Why was Dr. King now addressing the war? People were telling him that civil rights issues were different from the anti-war movement. He disagreed, and he spells out his reasons. First, it became apparent to him that the war was an enemy to the poor.

Riverside 1967. (Photo: Public domain)
Perhaps a more tragic recognition of reality took place when it became clear to me that the war was doing far more than devastating the hopes of the poor at home. It was sending their sons and their brothers and their husbands to fight and to die in extraordinarily high proportions relative to the rest of the population. We were taking the black young men who had been crippled by our society and sending them eight thousand miles away to guarantee liberties in Southeast Asia which they had not found in southwest Georgia and East Harlem. So we have been repeatedly faced with the cruel irony of watching Negro and white boys on TV screens as they kill and die together for a nation that has been unable to seat them together in the same schools

Another reason he had come to make this speech was because he saw how blacks were arming themselves, many believing that violence was the only way to set things right. When he said it was not, they would point to Viet Nam and say how our government believed violence was the way to resolve issues.

This latter led Dr. King to become more vocal about the wrongness of the war.

Now it should be incandescently clear that no one who has any concern for the integrity and life of America today can ignore the present war. If America’s soul becomes totally poisoned, part of the autopsy must read “Vietnam.”

His career as a minister required him to preach peace to the nation and take up the cause of the needy.

We are called to speak for the weak, for the voiceless, for the victims of our nation, for those it calls “enemy,” for no document from human hands can make these humans any less our brothers.

The next section of his speech details the history of Viet Nam after the end of World War II, and our part in the then-present devastation.

We have destroyed their two most cherished institutions: the family and the village. We have destroyed their land and their crops. We have cooperated in the crushing of the nation’s only noncommunist revolutionary political force, the unified Buddhist Church.

He follows this section now with concern for our own troops and what we are doing to them.

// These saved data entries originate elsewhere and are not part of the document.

(** The cases of a lookup. *)
Lemma lookup_cases key readable inner r inner' :
  lookup_or_join_key hash key readable inner = (r, inner') ->
  match r with
  | Disabled => False
  | Hit output => inner' = inner /\ cache_probe key readable inner = Some output
  | Wait f => inner' = inner /\ ff_key f = key /\ flight_get hash key inner = Some (ff_flight f)
  | Leader l => fl_key l = Some key /\ fl_required_namespaces l = readable /\
      flight_get hash key inner = None /\
      inner' = with_flights hash (map_insert key (rc_next_flight inner)) key
                 (S (rc_next_flight inner)) inner
  end.
Proof.
  unfold lookup_or_join_key. destruct (cache_probe key readable inner); [by intros [= <- <-]|].
  destruct (flight_get hash key inner) eqn:E; intros [= <- <-]; done.
Qed.

Lemma insert_cases l outcome inner inner' :
  insert_from_outcome l outcome inner = (true, inner') ->
  exists key info output, fl_key l = Some key /\ to_result outcome = Completed info output /\
    (forall c, map_get key (rc_cache inner) = Some c ->
       cro_required_namespaces c = fl_required_namespaces l) /\
    inner' = {| rc_cache := map_insert key
                  {| cro_output := output; cro_required_namespaces := fl_required_namespaces l |}
                  (rc_cache inner);
                rc_in_flight := rc_in_flight inner; rc_next_flight := rc_next_flight inner |}.
Proof.
  unfold insert_from_outcome. destruct (to_result outcome) as [info output| |]; try done.
  destruct (fl_key l) as [key|]; [|done].
  destruct (map_get key (rc_cache inner)) as [c|] eqn:Hc.
  - case_bool_decide as Hreq; [|done]. intros [= <-]. exists key, info, output.
    rewrite Hc. split_and!; [done|done| |done]. by intros c' [= <-].
  - intros [= <-]. exists key, info, output. rewrite Hc. by split_and!.
Qed.

Lemma sys_inv_step s s' : sys_inv s -> sys_step s s' -> sys_inv s'.
Proof.
  intros Hinv Hstep.
  destruct Hstep as [s key readable output H|s key readable l inner H|s key readable f inner H
    |s fs f fs' Hfs Hclosed|s i l outcome key info output inner Hin Hkey Hres H|s ls i l ls' Hls|s key].
  - done.
  - apply lookup_cases in H as (Hk & _ & Hnone & ->). destruct Hinv. split; cbn.
    + unfold shards_wf, with_flights. cbn. by rewrite length_alter.
    + constructor; [|done]. intros ([i l'] & Hi & Hin)%list_elem_of_fmap. cbn in Hi. subst i.
      apply inv_fresh0 in Hin. lia.
    + intros i l' [[= -> ->]|Hin]%elem_of_cons; [lia|]. apply inv_fresh0 in Hin. lia.
    + intros i l' [[= -> ->]|Hin]%elem_of_cons.
      * exists key. split; [done|]. rewrite flight_get_insert by done. by rewrite decide_True.
      * apply inv_leader0 in Hin as (k & Hk' & Hg). exists k. split; [done|].
        rewrite flight_get_insert by done. rewrite decide_False; [done|]. intros ->. congruence.
    + intros k i. rewrite flight_get_insert by done. case_decide as Hd.
      * intros [= <-]. subst. exists l. split; [left|done].
      * intros (l' & Hin & ?)%inv_flight0. exists l'. split; [by right|done].
    + done.
  - apply lookup_cases in H as (-> & _). by destruct Hinv.
  - by destruct Hinv.
  - apply insert_cases in H as (key' & info' & output' & Hk' & Hr' & _ & ->).
    destruct Hinv. split; cbn; try done. intros k c.
    rewrite Hres in Hr'. injection Hr' as <- <-. rewrite Hkey in Hk'. injection Hk' as <-.
    rewrite map_get_insert. case_decide as Hd.
    + intros [= <-]. subst. cbn. left.
    + intros ?%inv_cached0. by right.
  - destruct Hinv. assert (Hmem : (i, l) ∈ sys_leaders s) by (rewrite Hls; set_solver).
    destruct (inv_leader0 _ _ Hmem) as (key & Hk & Hg). unfold drop_leader. rewrite Hk.
    assert (Hsub : forall j l', (j, l') ∈ ls ++ ls' -> (j, l') ∈ sys_leaders s).
    { intros j l'. rewrite Hls, !elem_of_app, elem_of_cons. tauto. }
    assert (Hids : NoDup (ls ++ ls').*1 /\ i ∉ (ls ++ ls').*1).
    { rewrite Hls, fmap_app, fmap_cons in inv_ids0.
      apply NoDup_app in inv_ids0 as (H1 & H2 & [H3 H4]%NoDup_cons). cbn in *.
      rewrite fmap_app. rewrite NoDup_app, elem_of_app. split_and!; [done| |done|].
      - intros x Hx. specialize (H2 x Hx). rewrite elem_of_cons in H2. tauto.
      - intros [Hx|Hx]; [|done]. apply (H2 i Hx). left. }
    destruct Hids as [Hnd Hni].
    assert (Hother : forall j l', (j, l') ∈ ls ++ ls' -> j <> i).
    { intros j l' Hin ->. apply Hni, list_elem_of_fmap. by exists (i, l'). }
    split; cbn.
    + unfold shards_wf, with_flights. cbn. by rewrite length_alter.
    + done.
    + intros j l' Hin. by apply (inv_fresh0 j l'), Hsub.
    + intros j l' Hin. destruct (inv_leader0 _ _ (Hsub _ _ Hin)) as (k & Hk' & Hg').
      exists k. split; [done|]. rewrite flight_get_remove by done. rewrite decide_False; [done|].
      intros ->. rewrite Hg in Hg'. injection Hg' as <-. by apply (Hother i l').
    + intros k j. rewrite flight_get_remove by done. case_decide as Hd; [done|].
      intros (l' & Hin & Hk')%inv_flight0. exists l'. split; [|done].
      rewrite Hls, elem_of_app, elem_of_cons in Hin. rewrite elem_of_app.
      destruct Hin as [?|[[= -> ->]|?]]; [by left| |by right]. congruence.
    + done.
  - destruct Hinv. split; cbn; try done. intros k c. rewrite map_get_remove. case_decide; [done|].
    apply inv_cached0.
Qed.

I am as deeply concerned about our own troops there as anything else. For it occurs to me that what we are submitting them to in Vietnam is not simply the brutalizing process that goes on in any war where armies face each other and seek to destroy. We are adding cynicism to the process of death, for they must know after a short period there that none of the things we claim to be fighting for are really involved.

How do you un-see once you've seen it so plainly?

He goes on to make a statement that is expounded upon more fully in more recent book The Cold War's Killing Fields by Paul Thomas Chamberlin, that the U.S. misinterpreted all national ambitions for self-rule through a Cold War lens. He stated, "In 1957 a sensitive American official overseas said that it seemed to him that our nation was on the wrong side of a world revolution," and then elaborated on this.

It is a sad fact that because of comfort, complacency, a morbid fear of communism, and our proneness to adjust to injustice, the Western nations that initiated so much of the revolutionary spirit of the modern world have now become the arch antirevolutionaries.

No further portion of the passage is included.